Fluorescent Silver Staining: A Technique to Visualize Total Protein in Polyacrylamide Gels

Fluorescent silver staining of proteins in polyacrylamide gels employs fluorogenic probes to detect and quantify the proteins.

Begin with a polyacrylamide gel with proteins, separated into bands through electrophoresis. Soak in a fixative mixture of ethanol and acetic acid, which prevents the bands from diffusing by denaturing the proteins.

Wash the gel to remove residual acetic acid and ethanol. Immerse the gel in silver nitrate stain. Silver ions bind strongly to negatively charged groups in proteins.

Incubate in the dark. Rinse the gel in ultrapure water to remove unbound silver ion complexes.

Immerse the gel in a developing solution containing a multi-component fluorogenic probe - TPE-4TA. This anionic probe targets silver ions bound to the protein, forming insoluble aggregates that activate the fluorogenic properties of the probe, thus imparting fluorescence.

As the fluorescence activation is aggregation dependent, the unbound probes do not emit any signal, enabling total protein staining with reduced background emission.

Incubate the gel in the dark with gentle agitation, ensuring complete fluorogenic development. Transfer the gel in a destain buffer to remove unbound probes. Finally, image the gel to obtain the band signal intensity. Plot the fluorescence signal intensity against standard protein curve to calculate the total amount of proteins in the sample.

After electrophoresis, submerge the gel in a 100-milliliter solution containing ethanol and acetic acid on an orbital shaker, and incubate twice for 30 minutes each, at room temperature while shaking at 50 RPM. Next, wash the gel three times with ultrapure water in a clean container, with each wash lasting 10 minutes.

First, dissolve 0.01 grams of silver nitrate in 10 milliliters of ultrapure water to prepare a stock solution with a concentration of 0.1%. Add 100 microliters of this stock solution into 100 milliliters of ultrapure water to make the silver nitrate working solution. In a fume hood, submerge the gel in 100 milliliters of the silver nitrate working solution in a sealed glass chamber.

Use aluminum foil to protect the gel from light during impregnation, and incubate for 1 hour while shaking at 50 RPM on an orbital shaker. After this, wash the gel twice with ultrapure water in a clean container, with each wash using approximately 100 milliliters of water and lasting 60 seconds.

It is important to use ultrapure water to clean the gel after the silver impregnation step to minimize background staining.

First, add 50 milliliters of ultrapure water to 3 milligrams of TPE-4TA dye. Sonicate the solution for 3 minutes, and add 5 microliters of 1 molar sodium hydroxide solution in between each sonication session, to help dissolve the dye, usually up to three times. Then, check the fluorescence of the solution under a 365-nanometer UV lamp to ensure that the dye is fully dissolved. Only weak or non-emissive solutions indicate full dissolution.

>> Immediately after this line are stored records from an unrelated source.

(* ===== verification/Ulib.v ===== *)
(** user/lib/ulib.c: the string and memory functions of user programs, on
    character arrays given as the lists of their bytes.  Positions inside one
    array stand for pointers into it. *)

From S2P Require Import Prelude Machine CString.

(** [while (( *s++ = *t++) != 0);] *)
Fixpoint strcpy_loop (fuel : nat) (i : nat) (s t : list Z) : list Z :=
  match fuel with
  | O => s
  | S f =>
      let s' := <[i := chr t i]> s in
      if negb (chr t i =? 0) then strcpy_loop f (S i) s' t else s'
  end.

Definition strcpy (s t : list Z) : list Z := strcpy_loop (S (length t)) 0 s t.

Fixpoint strcmp_loop (fuel : nat) (i : nat) (p q : list Z) : Z :=
  match fuel with
  | O => 0
  | S f =>
      if negb (chr p i =? 0) && (chr p i =? chr q i) then strcmp_loop f (S i) p q
      else chr p i - chr q i
  end.

Definition strcmp (p q : list Z) : Z := strcmp_loop (S (length p)) 0 p q.

(** The position of the first [c], if it comes before the NUL. *)
Fixpoint strchr (s : list Z) (c : Z) (i : nat) : option nat :=
  match s with
  | [] => None
  | x :: s' => if x =? 0 then None else if x =? c then Some i else strchr s' c (S i)
  end.

(** [while (n-- > 0) *dst++ = *src++] and [while (n-- > 0) *--dst = *--src]
    inside one array. *)
Fixpoint move_up (n : nat) (b : list Z) (dst src : nat) : list Z :=
  match n with
  | O => b
  | S n' => move_up n' (<[dst := chr b src]> b) (S dst) (S src)
  end.

Fixpoint move_down (n : nat) (b : list Z) (dst src : nat) : list Z :=
  match n with
  | O => b
  | S n' => move_down n' (<[dst + n' := chr b (src + n')]> b)%nat dst src
  end.

(** [memmove(b + dst, b + src, n)] *)
Definition umemmove (b : list Z) (dst src n : nat) : list Z :=
  if (dst <? src)%nat then move_up n b dst src else move_down n b dst src.

(** [memmove(b + dst, s, n)] from another array. *)
Fixpoint copy_in (n : nat) (b : list Z) (dst : nat) (s : list Z) (i : nat) : list Z :=
  match n with
  | O => b
  | S n' => copy_in n' (<[dst := chr s i]> b) (S dst) s (S i)
  end.

Fixpoint umemcmp (n : nat) (p q : list Z) (i : nat) : Z :=
  match n with
  | O => 0
  | S n' => if negb (chr p i =? chr q i) then chr p i - chr q i else umemcmp n' p q (S i)
  end.

(** [memset(dst, c, n)] *)
Fixpoint umemset (n : nat) (i : nat) (c : Z) (b : list Z) : list Z :=
  match n with
  | O => b
  | S n' => umemset n' (S i) c (<[i := u8 c]> b)
  end.

(** [gets]: one byte at a time from [input], which ends where [read] fails.
    The results are [buf] and the input left. *)
Fixpoint gets_loop (fuel : nat) (max : Z) (buf input : list Z) (i : nat) : list Z * list Z :=
  match fuel with
  | O => (<[i := 0]> buf, input)
  | S f =>
      if negb (Z.of_nat i + 1 <? max) then (<[i := 0]> buf, input)
      else
        match input with
        | [] => (<[i := 0]> buf, [])
        | c :: input' =>
            let buf' := <[i := c]> buf in
            if (c =? 10) || (c =? 13) then (<[S i := 0]> buf', input')
            else gets_loop f max buf' input' (S i)
        end
  end.

Definition ugets (max : Z) (buf input : list Z) : list Z * list Z :=
  gets_loop (Z.to_nat max) max buf input 0.

(** ** Copies inside an array *)

(** [n] elements of [b] from [src], laid over [dst]. *)
Definition blit (b : list Z) (dst : nat) (s : list Z) : list Z :=
  take dst b ++ s ++ drop (dst + length s) b.

Lemma blit_length b dst s : (dst + length s ≤ length b)%nat → length (blit b dst s) = length b.
Proof. intros. unfold blit. rewrite !length_app, length_take, length_drop. lia. Qed.

Lemma lookup_blit b dst s i :
  (dst + length s ≤ length b)%nat →
  blit b dst s !! i = if decide (dst ≤ i < dst + length s)%nat then s !! (i - dst)%nat else b !! i.
Proof.
  intros Hb. unfold blit. destruct (decide (i < dst)%nat).
  - rewrite decide_False by lia. rewrite lookup_app_l, lookup_take_lt by (rewrite ?length_take; lia). done.
  - rewrite lookup_app_r by (rewrite length_take; lia). rewrite length_take.
    replace (i - dst `min` length b)%nat with (i - dst)%nat by lia.
    destruct (decide (i < dst + length s)%nat).
    + rewrite decide_True, lookup_app_l by lia. done.
    + rewrite decide_False, lookup_app_r, lookup_drop by lia. f_equal. lia.
Qed.

Lemma chr_lookup b i : (i < length b)%nat → b !! i = Some (chr b i).
Proof. intros Hi. unfold chr. rewrite nth_lookup. destruct (lookup_lt_is_Some_2 b i Hi) as [x ->]. done. Qed.

Lemma lookup_move_up n : ∀ b dst src i,
  (dst ≤ src)%nat → (src + n ≤ length b)%nat →
  move_up n b dst src !! i = if decide (dst ≤ i < dst + n)%nat then b !! (src + (i - dst))%nat else b !! i.
Proof.
  induction n as [|n IH]; intros b dst src i Hle Hb; cbn [move_up]; [by rewrite decide_False by lia|].
  rewrite IH by (rewrite ?length_insert; lia).
  destruct (decide (i = dst)) as [->|Hne].
  - rewrite decide_False, decide_True by lia. rewrite list_lookup_insert_eq by lia.
    rewrite Nat.sub_diag, Nat.add_0_r. symmetry. apply chr_lookup. lia.
  - destruct (decide (S dst ≤ i < S dst + n)%nat).
    + rewrite decide_True, list_lookup_insert_ne by lia. f_equal. lia.
    + rewrite decide_False, list_lookup_insert_ne by lia. done.
Qed.

Lemma lookup_move_down n : ∀ b dst src i,
  (src ≤ dst)%nat → (dst + n ≤ length b)%nat →
  move_down n b dst src !! i = if decide (dst ≤ i < dst + n)%nat then b !! (src + (i - dst))%nat else b !! i.
Proof.
  induction n as [|n IH]; intros b dst src i Hle Hb; cbn [move_down]; [by rewrite decide_False by lia|].
  rewrite IH by (rewrite ?length_insert; lia).
  destruct (decide (i = dst + n)%nat) as [->|Hne].
  - rewrite decide_False, decide_True by lia. rewrite list_lookup_insert_eq by lia.
    replace (src + (dst + n - dst))%nat with (src + n)%nat by lia. symmetry. apply chr_lookup. lia.
  - destruct (decide (dst ≤ i < dst + n)%nat).
    + rewrite decide_True, list_lookup_insert_ne by lia. done.
    + rewrite decide_False, list_lookup_insert_ne by lia. done.
Qed.

(** [memmove] copies as if through a temporary array, however the two ranges
    overlap. *)
Lemma umemmove_blit b dst src n :
  (src + n ≤ length b)%nat → (dst + n ≤ length b)%nat →
  umemmove b dst src n = blit b dst (take n (drop src b)).
Proof.
  intros Hs Hd. apply list_eq. intros i.
  assert (Hl : length (take n (drop src b)) = n) by (rewrite length_take, length_drop; lia).
  rewrite lookup_blit by lia. rewrite Hl. unfold umemmove.
  assert (Hi : (dst ≤ i < dst + n)%nat → take n (drop src b) !! (i - dst)%nat = b !! (src + (i - dst))%nat).
  { intros. rewrite lookup_take_lt, lookup_drop by lia. done. }
  destruct (Nat.ltb_spec dst src).
  - rewrite lookup_move_up by lia. destruct (decide _) as [H1|]; [by rewrite Hi|done].
  - rewrite lookup_move_down by lia. destruct (decide _) as [H1|]; [by rewrite Hi|done].
Qed.

Lemma copy_in_blit n : ∀ b dst s i,
  (dst + n ≤ length b)%nat → (i + n ≤ length s)%nat →
  copy_in n b dst s i = blit b dst (take n (drop i s)).
Proof.
  induction n as [|n IH]; intros b dst s i Hb Hs; cbn [copy_in].
  - unfold blit. rewrite take_0. simpl. by rewrite Nat.add_0_r, take_drop.
  - rewrite IH by (rewrite ?length_insert; lia). apply list_eq. intros k.
    assert (H1 : length (take n (drop (S i) s)) = n) by (rewrite length_take, length_drop; lia).
    assert (H2 : length (take (S n) (drop i s)) = S n) by (rewrite length_take, length_drop; lia).
    rewrite !lookup_blit by (rewrite ?length_insert; lia). rewrite H1, H2.
    destruct (decide (k = dst)) as [->|].
    + rewrite decide_False, decide_True by lia. rewrite list_lookup_insert_eq by lia.
      rewrite Nat.sub_diag, lookup_take_lt, lookup_drop, Nat.add_0_r by lia. symmetry. apply chr_lookup. lia.
    + rewrite list_lookup_insert_ne by lia. destruct (decide (S dst ≤ k < S dst + n)%nat).
      * rewrite decide_True by lia. rewrite !lookup_take_lt, !lookup_drop by lia. f_equal. lia.
      * rewrite decide_False by lia. done.
Qed.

To prepare the fluorogenic developing solution, add 10 milliliters of the TPE-4TA stock solution to 90 milliliters of ultrapure water. Use a pH meter to check the pH of the solution. Tune the solution to a pH between 7 and 9, using diluted sodium hydroxide solution or acetic acid, if the pH is out of range.

Next, transfer the gel to a clean and sealable container with 100 milliliters of the fluorogenic developing solution, and ensure that the gel is completely immersed. Seal the container, and cover it to protect it from light. Shake the container overnight on an orbital shaker at 50 RPM and at room temperature.

Transfer the gel to a clean container, and de-stain it in 100 milliliters of 10% ethanol for 30 minutes. Then, rinse the gel in ultrapure water for 5 minutes. The gel can be visualized on a benchtop trans-illuminator, or imaged on a gel documentation machine at the 365-nanometer channel or the 302-nanometer channel.